BALANCING OF ADMISSIBLE DEPOSITION TESTIMONY

{27} Our standard of review requires that the expert witness testimony be balanced to determine “if there is substantial evidence in the whole record to support the agency’s finding or decision.” Tallman, 1988-NMCA-091, ¶ 10. The Tallman Court discussed McMillian v. Schweiker, 697 F.2d 215 (8th Cir. 1983), as an example of when an administrative determination is not supported by substantial evidence. Tallman, 1988-NMCA-091, ¶ 10.

{28} In McMillian, the appellant suffered a stroke and was diagnosed with a brain tumor. 697 F.2d at 217. Following his surgery, the appellant applied for social security disability based on symptoms including difficulty walking, difficulty using his left hand, fatigue after physical exertion, difficulty *630concentrating, and recurring headaches. Id. at 218. At his disability determination hearing, the appellant presented expert testimony from five health care providers. This testimony included: (1) opinions from two doctors that the appellant was “totally and permanently disabled;” (2) an opinion from a third doctor that the appellant was “prevented from engaging in full time employment;” and (3) opinions from two additional doctors that discussed medical findings but failed to offer opinions as to the appellant’s ability to return to the workforce in any capacity. Id. at 218-19. Additional testimony was offered by the appellant’s witnesses, including his wife, friends, and former co-workers, as well as additional expert testimony by a vocational expert. Id. at 219. The administrative law judge (ALJ), relying “principally” on the testimony of the vocational expert, found that the appellant’s physical limitations “wouldnot preclude the performance of sedentary job activity[.]” Id. at 219-20 (internal quotation marks and citation omitted). This determination was upheld by the district court but was reversed by the Eighth Circuit. Id. at 217. In reversing, the court noted that “nothing in the medical reports specifically contradicts [the appellant’s] complaints of difficulty in concentration and fatigue[,]” and that the ALJ’s finding “discredited” the appellant’s physical complaints and departed from the medical evidence. Id. at 221. (“[T]he medical reports reveal that three examining physicians . . . concluded that [the appellant] could not engage in substantial gainful employment due to his stroke and brain surgery, while the two other examining physicians refrained from expressing an opinion on the matter.”).

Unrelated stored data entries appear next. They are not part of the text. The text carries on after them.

(** * Room lifecycle, advisory locks and connection hub of game-services

  A shallow embedding of the Go packages [pkg/cache], [internal/model],
  [internal/repository/redis], [internal/repository/postgres],
  [internal/service/game] and [internal/websocket], with the properties
  of the room lifecycle stated and proved over it.

  Conventions.
  - Go packages become modules of the same name; functions and struct
    fields keep their Go names.
  - The Redis server and the SQL database are state that is threaded
    explicitly: every call takes the state and returns the new one.
  - Every call that can fail on the transport takes a flag [fail]; a
    failing call returns [Failed] and leaves the state as it was.
  - [time.Time] and [time.Duration] are integers counting milliseconds. *)

From Stdlib Require Import Ascii String.
From stdpp Require Import base gmap strings list pretty.

Local Open Scope Z_scope.

(** ** Results *)

(** A Go [(T, error)] whose error is an opaque transport or driver error. *)
Inductive io (A : Type) : Type :=
| Ret (a : A)
| Failed.
Arguments Ret {A} a.
Arguments Failed {A}.

(** ** package cache: the Redis client and the server state behind it *)
Module cache.

(** A hash field's value as the callers hand it to [HSet]: Go's
    [interface{}] restricted to the values that occur (text, integers and
    the opaque results table of a finished game). *)
Inductive Arg : Type :=
| AStr (s : string)
| AInt (z : Z)
| AMap (m : gmap N string).

(** What a key of the server holds. *)
Inductive Value : Type :=
| VStr (s : string)
| VHash (h : gmap string Arg)
| VSet (s : gset string).

(** A key's value and the instant at which it expires, if any. *)
Record Entry : Type := mkEntry { ent_val : Value; ent_exp : option Z }.

(** The state behind a [*cache.Client]: the keys of the Redis database. *)
Abbreviation Client := (gmap string Entry).

Definition live (now : Z) (e : Entry) : bool :=
  match ent_exp e with
  | None => true
  | Some t => now <? t
  end.

(** The entry a command issued at [now] sees under [key]. *)
Definition peek (now : Z) (c : Client) (key : string) : option Entry :=
  match c !! key with
  | Some e => if live now e then Some e else None
  | None => None
  end.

{29} The present case is largely analogous to McMillian. Both cases examine agency decisions that are predicated largely on expert testimony by health care providers. Both cases examine whether the agency determination was supported by substantial evidence. In McMillian, the court held thatthe ALJ’s ruling was not supported by the vocational or medical evidence. By implication, the court determined that medical testimony that fails to offer an opinion as to an ultimate issue is merely balanced against less equivocal testimony. Id. (“[T]he cursory observation made by two examining physicians that [the appellant’s] mental and verbal functions ‘were not visibly abnormal’ does not detract from [the appellant’s] complaint of difficulty in concentration.”).

{30} In the present case, Worker was involved in an on-the-job accident on November 30, 2012 and, at least as recently as March 4,2014, had pain in his lower back, left shoulder, and extremities that he attributes to the accident. Expert testimony was offered by Drs. Elliott, Pasqualoni, and Schwartz for the purpose of establishing whether a causal relationship existed between Worker’s accident and injuries. See § 52-l-28(A). We review the testimony of each doctor to determine whether substantial evidence supports the WCJ’s determination.

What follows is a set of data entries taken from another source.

(** * TravelGenie: form controller, autocomplete matcher, guide orchestration
    and result view, embedded from the TypeScript sources.

  - [JsString]   : the [String.prototype] members the components call.
  - [TravelForm] : [components/TravelForm.tsx] (directory, handlers).
  - [Js]         : run-time values as [JSON.parse] produces them.
  - [Gemini]     : [services/geminiService.ts].
  - [App]        : [App.tsx] ([handleFormSubmit], [handleReset]).
  - [ResultView] : [components/ResultView.tsx] (tabs, map jump).  *)

From Stdlib Require Import Bool List String Ascii NArith ZArith Lia Floats.
From Stdlib Require Decimal DecimalString DecimalPos DecimalN.
From Stdlib Require QArith.
Import ListNotations.
Open Scope string_scope.
Open Scope list_scope.

(** ** Strings

  A JavaScript string is a sequence of UTF-16 code units.  The embedding
  keeps the code units below U+0100, one [ascii] each (the directory and
  every string the handlers compare with are in that range).  On that range
  [toLowerCase] maps one code unit to one code unit, so the definitions
  below are the ECMAScript ones and not an approximation. *)
Module JsString.

(** WhiteSpace and LineTerminator code units (TAB, LF, VT, FF, CR, SP,
    NBSP): what [trim] strips and what [parseInt] skips. *)
Definition isWhiteSpace (c : ascii) : bool :=
  let n := N_of_ascii c in
  ((9 <=? n) && (n <=? 13) || (n =? 32) || (n =? 160))%N.

(** A-Z, and the Latin-1 capitals U+00C0..U+00DE without the
    multiplication sign U+00D7, are 32 below their lower-case form. *)
Definition lowerChar (c : ascii) : ascii :=
  let n := N_of_ascii c in
  if ((65 <=? n) && (n <=? 90)
      || (192 <=? n) && (n <=? 222) && negb (n =? 215))%N
  then ascii_of_N (n + 32) else c.

Fixpoint toLowerCase (s : string) : string :=
  match s with
  | EmptyString => EmptyString
  | String c s' => String (lowerChar c) (toLowerCase s')
  end.

Fixpoint trimStart (s : string) : string :=
  match s with
  | EmptyString => EmptyString
  | String c s' => if isWhiteSpace c then trimStart s' else s
  end.

Fixpoint trimEnd (s : string) : string :=
  match s with
  | EmptyString => EmptyString
  | String c s' =>
      match trimEnd s' with
      | EmptyString => if isWhiteSpace c then EmptyString
                       else String c EmptyString
      | r => String c r
      end
  end.

Definition trim (s : string) : string := trimEnd (trimStart s).

(** [s.startsWith(p)] *)
Fixpoint startsWith (s p : string) {struct p} : bool :=
  match p, s with
  | EmptyString, _ => true
  | String _ _, EmptyString => false
  | String a p', String b s' => Ascii.eqb a b && startsWith s' p'
  end.

(** [s.includes(p)] *)
Fixpoint includes (s p : string) : bool :=
  startsWith s p ||
  match s with
  | EmptyString => false
  | String _ s' => includes s' p
  end.

(** ToBoolean on a string: the empty string is the only falsy one. *)
Definition truthy (s : string) : bool :=
  match s with EmptyString => false | String _ _ => true end.

End JsString.

(** ** components/TravelForm.tsx *)
Module TravelForm.
Import JsString.

Record Location := mkLocation { city : string; country : string }.

Definition POPULAR_LOCATIONS : list Location :=
  [ mkLocation "Paris" "France"; mkLocation "Nice" "France";
    mkLocation "Lyon" "France"; mkLocation "Marseille" "France";
    mkLocation "London" "United Kingdom";
    mkLocation "Edinburgh" "United Kingdom";
    mkLocation "Manchester" "United Kingdom";
    mkLocation "New York" "USA"; mkLocation "Los Angeles" "USA";
    mkLocation "San Francisco" "USA"; mkLocation "Chicago" "USA";
    mkLocation "Miami" "USA"; mkLocation "Las Vegas" "USA";
    mkLocation "Tokyo" "Japan"; mkLocation "Kyoto" "Japan";
    mkLocation "Osaka" "Japan";
    mkLocation "Rome" "Italy"; mkLocation "Florence" "Italy";
    mkLocation "Venice" "Italy"; mkLocation "Milan" "Italy";
    mkLocation "Barcelona" "Spain"; mkLocation "Madrid" "Spain";
    mkLocation "Seville" "Spain";
    mkLocation "Dubai" "UAE"; mkLocation "Abu Dhabi" "UAE";
    mkLocation "Singapore" "Singapore";
    mkLocation "Amsterdam" "Netherlands";
    mkLocation "Rotterdam" "Netherlands";
    mkLocation "Bangkok" "Thailand"; mkLocation "Phuket" "Thailand";
    mkLocation "Chiang Mai" "Thailand";
    mkLocation "Sydney" "Australia"; mkLocation "Melbourne" "Australia";
    mkLocation "Istanbul" "Turkey"; mkLocation "Antalya" "Turkey";
    mkLocation "Prague" "Czech Republic";
    mkLocation "Vienna" "Austria";
    mkLocation "Lisbon" "Portugal"; mkLocation "Porto" "Portugal";
    mkLocation "Berlin" "Germany"; mkLocation "Munich" "Germany";
    mkLocation "Hamburg" "Germany";
    mkLocation "Santorini" "Greece"; mkLocation "Athens" "Greece";
    mkLocation "Mykonos" "Greece";
    mkLocation "Bali" "Indonesia"; mkLocation "Jakarta" "Indonesia";
    mkLocation "Hong Kong" "China";
    mkLocation "Seoul" "South Korea"; mkLocation "Busan" "South Korea";
    mkLocation "Rio de Janeiro" "Brazil"; mkLocation "Sao Paulo" "Brazil";
    mkLocation "Cape Town" "South Africa";
    mkLocation "Johannesburg" "South Africa";
    mkLocation "Cairo" "Egypt";
    mkLocation "Marrakech" "Morocco";
    mkLocation "Toronto" "Canada"; mkLocation "Vancouver" "Canada";
    mkLocation "Montreal" "Canada";
    mkLocation "Mumbai" "India"; mkLocation "Delhi" "India";
    mkLocation "Jaipur" "India";
    mkLocation "Cancun" "Mexico"; mkLocation "Mexico City" "Mexico" ].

The Deposition Testimony of Dr. Elliott

{31} Dr. Elliott examined Worker on January 9, 2013, and her deposition testimony was taken on two separate occasions: January 30, 2014, and May 27, 2014. On January 30, 2014, she testified:

Q: What were your diagnoses?
A: There were five, well, basically four: cervical strain; No. 2, thoracic strain; No. 3, lumbar strain; No. 4, bilateral elbow *631strains with questionable ulnar neuritis. And then the fifth impression was preexisting cervical and lumbar pain, possibly aggravated.
Q: With regard to all five of those, were you able to come to an opinion as to the cause of those diagnoses or whether they were preexisting?
A: Well, as I said, the only thing that I mentioned was preexisting was the cervical and lumbar pain, and I felt that it was possibly aggravated.

Dr. Elliott repeated these diagnoses in her second deposition, in which she testified:

Q: [In] your deposition, you gave some diagnoses to a reasonable degree of medical probability ..
A: Yes. I stated that there were four to five diagnoses, one was his cervical strain, number two was a thoracic strain, number three was a lumbar strain, number four was bilateral elbow strain with questionable ulnar neuritis, and the fifth impression was preexisting cervical and lumbar pain, possibly aggravated.
Q: And the only condition you felt might be preexisting was the cervical and lumbar pain possibly aggravated?
A: That is correct.

Dr. Elliott went on to testify,

Q: Do you feel confident based on what you saw on January 9 [, 2013] to render the opinions that you rendered in your deposition?
A: If you’re asking me if I still uphold all of my opinions that I stated in my original deposition, yes, I do.
Q: And it’s your opinion that [Worker] did suffer a work-related injury and various medical conditions resulting from that fall?
A: Correct.

Additionally, on March 18, 2014, Dr. Elliott answered “yes” and signed the form letter referenced, though incompletely, in the WCJ’s compensation order, which stated:

In your opinion, are the conditions or complaints for which you have treated the Worker causally related to an on-the-job injury . . . based upon a reasonable medical probability?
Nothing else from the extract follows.